(Your assignment) Given the material below, output exactly the lines from the line with "(subscriptions (db w))), w)." to the line with "let row := Subscription.mk", both ends included, and no other lines.

● ● ● ● ●

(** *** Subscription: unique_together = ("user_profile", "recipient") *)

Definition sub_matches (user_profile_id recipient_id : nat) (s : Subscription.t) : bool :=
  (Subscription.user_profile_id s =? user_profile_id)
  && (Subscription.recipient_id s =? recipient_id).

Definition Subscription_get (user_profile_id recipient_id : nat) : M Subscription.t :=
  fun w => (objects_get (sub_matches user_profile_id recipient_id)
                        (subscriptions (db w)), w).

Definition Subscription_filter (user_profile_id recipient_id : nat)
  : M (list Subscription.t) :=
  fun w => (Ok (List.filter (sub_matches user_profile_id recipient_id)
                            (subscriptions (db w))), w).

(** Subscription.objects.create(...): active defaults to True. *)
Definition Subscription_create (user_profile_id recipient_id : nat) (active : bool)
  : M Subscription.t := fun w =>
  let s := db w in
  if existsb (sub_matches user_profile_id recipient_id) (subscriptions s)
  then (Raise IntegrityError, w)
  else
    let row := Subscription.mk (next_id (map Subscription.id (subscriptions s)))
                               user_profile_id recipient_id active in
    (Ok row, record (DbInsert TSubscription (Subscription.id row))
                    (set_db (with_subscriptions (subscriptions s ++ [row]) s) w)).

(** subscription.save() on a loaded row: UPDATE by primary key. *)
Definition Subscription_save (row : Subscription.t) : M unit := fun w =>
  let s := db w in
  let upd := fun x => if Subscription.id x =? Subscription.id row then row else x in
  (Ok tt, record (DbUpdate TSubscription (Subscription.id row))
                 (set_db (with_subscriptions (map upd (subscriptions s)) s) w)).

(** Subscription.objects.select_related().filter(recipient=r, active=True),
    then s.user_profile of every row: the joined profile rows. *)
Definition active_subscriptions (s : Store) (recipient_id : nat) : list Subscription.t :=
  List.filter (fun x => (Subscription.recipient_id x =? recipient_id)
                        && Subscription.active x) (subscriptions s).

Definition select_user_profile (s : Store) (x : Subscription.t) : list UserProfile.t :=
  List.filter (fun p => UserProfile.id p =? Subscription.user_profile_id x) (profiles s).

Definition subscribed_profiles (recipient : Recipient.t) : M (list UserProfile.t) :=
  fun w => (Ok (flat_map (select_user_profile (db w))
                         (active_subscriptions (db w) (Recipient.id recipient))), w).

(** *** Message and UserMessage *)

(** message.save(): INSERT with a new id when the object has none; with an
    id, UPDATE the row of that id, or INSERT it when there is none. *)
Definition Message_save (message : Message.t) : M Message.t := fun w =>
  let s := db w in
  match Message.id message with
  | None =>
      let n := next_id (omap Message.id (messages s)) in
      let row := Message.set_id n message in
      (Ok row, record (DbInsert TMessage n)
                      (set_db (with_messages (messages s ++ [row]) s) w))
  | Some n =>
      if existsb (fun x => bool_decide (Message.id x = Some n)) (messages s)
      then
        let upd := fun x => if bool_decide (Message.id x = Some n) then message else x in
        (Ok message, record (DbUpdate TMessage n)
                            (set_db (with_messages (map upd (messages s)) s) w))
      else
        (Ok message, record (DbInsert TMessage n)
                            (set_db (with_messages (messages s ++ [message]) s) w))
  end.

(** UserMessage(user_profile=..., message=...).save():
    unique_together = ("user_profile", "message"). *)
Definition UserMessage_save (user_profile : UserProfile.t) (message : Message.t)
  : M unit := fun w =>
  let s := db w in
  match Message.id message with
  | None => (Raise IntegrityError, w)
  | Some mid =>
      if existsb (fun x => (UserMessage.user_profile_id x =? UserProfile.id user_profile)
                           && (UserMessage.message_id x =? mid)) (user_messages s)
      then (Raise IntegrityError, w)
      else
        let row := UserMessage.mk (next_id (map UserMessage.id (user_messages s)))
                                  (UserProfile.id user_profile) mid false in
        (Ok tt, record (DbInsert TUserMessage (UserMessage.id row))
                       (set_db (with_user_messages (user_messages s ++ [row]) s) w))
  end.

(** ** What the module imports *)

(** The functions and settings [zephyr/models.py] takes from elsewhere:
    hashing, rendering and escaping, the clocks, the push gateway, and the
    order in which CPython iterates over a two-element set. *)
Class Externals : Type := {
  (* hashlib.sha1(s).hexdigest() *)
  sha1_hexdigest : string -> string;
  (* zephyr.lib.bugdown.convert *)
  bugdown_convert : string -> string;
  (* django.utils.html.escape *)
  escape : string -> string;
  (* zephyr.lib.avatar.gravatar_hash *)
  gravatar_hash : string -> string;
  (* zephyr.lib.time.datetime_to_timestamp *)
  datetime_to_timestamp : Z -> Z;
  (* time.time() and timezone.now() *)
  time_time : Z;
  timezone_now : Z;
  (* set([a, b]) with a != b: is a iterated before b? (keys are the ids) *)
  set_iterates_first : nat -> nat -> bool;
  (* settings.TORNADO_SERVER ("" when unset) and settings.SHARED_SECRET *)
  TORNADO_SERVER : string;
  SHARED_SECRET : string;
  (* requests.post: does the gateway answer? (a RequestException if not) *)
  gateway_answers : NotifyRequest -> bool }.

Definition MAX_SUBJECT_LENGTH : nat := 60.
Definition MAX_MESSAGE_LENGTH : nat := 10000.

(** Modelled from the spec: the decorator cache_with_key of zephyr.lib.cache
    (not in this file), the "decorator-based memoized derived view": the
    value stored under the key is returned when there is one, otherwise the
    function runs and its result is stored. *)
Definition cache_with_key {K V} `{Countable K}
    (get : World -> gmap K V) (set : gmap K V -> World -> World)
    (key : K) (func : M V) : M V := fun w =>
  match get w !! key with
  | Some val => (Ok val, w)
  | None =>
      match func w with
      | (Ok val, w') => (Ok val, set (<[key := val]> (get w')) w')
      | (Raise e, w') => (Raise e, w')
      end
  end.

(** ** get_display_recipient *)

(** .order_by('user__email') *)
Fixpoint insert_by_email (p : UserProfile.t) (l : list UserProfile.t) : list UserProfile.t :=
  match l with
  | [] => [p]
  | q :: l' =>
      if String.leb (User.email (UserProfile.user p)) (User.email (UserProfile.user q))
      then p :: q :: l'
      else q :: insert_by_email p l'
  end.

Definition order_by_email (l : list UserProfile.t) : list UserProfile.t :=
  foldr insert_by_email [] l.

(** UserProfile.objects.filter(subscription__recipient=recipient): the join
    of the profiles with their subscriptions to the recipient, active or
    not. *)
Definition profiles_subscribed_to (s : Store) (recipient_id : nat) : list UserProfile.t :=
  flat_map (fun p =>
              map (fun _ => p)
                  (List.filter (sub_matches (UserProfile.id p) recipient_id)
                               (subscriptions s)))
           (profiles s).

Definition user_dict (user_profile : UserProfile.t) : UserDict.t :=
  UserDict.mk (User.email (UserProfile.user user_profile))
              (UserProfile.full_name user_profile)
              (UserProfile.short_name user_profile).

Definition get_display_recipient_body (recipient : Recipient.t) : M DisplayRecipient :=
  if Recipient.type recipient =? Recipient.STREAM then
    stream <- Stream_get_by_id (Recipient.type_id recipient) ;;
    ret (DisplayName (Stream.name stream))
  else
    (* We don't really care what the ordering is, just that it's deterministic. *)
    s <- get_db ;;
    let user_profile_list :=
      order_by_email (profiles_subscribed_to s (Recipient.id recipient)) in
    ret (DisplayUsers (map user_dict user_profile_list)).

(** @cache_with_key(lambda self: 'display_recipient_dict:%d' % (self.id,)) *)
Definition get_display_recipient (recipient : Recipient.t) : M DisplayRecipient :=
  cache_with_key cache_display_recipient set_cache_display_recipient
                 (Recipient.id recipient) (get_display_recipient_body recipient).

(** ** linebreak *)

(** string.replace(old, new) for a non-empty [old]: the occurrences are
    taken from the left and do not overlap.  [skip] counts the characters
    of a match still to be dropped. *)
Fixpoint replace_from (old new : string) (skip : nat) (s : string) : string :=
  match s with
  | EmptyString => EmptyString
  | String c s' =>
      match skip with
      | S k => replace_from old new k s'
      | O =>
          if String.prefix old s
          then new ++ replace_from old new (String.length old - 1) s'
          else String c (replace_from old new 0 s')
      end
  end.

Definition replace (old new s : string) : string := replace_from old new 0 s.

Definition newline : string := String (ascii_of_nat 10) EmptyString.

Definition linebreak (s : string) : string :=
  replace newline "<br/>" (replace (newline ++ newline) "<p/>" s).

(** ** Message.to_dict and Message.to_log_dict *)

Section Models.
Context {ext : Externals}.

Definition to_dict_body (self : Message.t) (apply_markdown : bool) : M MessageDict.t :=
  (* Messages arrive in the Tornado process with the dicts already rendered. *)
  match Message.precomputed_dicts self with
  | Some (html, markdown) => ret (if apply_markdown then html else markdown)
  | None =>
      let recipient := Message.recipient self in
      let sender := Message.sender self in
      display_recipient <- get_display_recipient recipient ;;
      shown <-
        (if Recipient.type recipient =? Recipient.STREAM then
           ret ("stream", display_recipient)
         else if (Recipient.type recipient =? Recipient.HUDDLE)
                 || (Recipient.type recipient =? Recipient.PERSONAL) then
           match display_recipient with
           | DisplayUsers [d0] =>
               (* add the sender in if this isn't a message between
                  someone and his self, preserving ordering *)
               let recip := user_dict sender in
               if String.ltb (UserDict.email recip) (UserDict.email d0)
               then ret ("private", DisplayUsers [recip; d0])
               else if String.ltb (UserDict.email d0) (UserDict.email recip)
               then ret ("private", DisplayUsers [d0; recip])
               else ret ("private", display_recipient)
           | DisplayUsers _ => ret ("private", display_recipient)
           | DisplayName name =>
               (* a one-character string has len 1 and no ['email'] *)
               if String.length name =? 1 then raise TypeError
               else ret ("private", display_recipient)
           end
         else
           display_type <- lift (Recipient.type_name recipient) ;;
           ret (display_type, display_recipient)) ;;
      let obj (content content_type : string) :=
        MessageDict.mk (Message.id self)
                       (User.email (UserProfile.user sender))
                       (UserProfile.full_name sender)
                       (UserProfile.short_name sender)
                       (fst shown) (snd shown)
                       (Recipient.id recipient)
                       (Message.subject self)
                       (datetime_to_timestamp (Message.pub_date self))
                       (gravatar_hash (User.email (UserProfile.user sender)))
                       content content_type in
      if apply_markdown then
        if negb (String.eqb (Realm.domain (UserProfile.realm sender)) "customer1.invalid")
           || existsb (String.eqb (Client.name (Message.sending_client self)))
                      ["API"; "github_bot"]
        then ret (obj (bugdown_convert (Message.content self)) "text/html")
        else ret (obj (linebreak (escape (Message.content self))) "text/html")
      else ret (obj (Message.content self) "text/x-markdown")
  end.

● ● ● ● ●

(Result for this exercise)
                            (subscriptions (db w))), w).

(** Subscription.objects.create(...): active defaults to True. *)
Definition Subscription_create (user_profile_id recipient_id : nat) (active : bool)
  : M Subscription.t := fun w =>
  let s := db w in
  if existsb (sub_matches user_profile_id recipient_id) (subscriptions s)
  then (Raise IntegrityError, w)
  else
    let row := Subscription.mk (next_id (map Subscription.id (subscriptions s)))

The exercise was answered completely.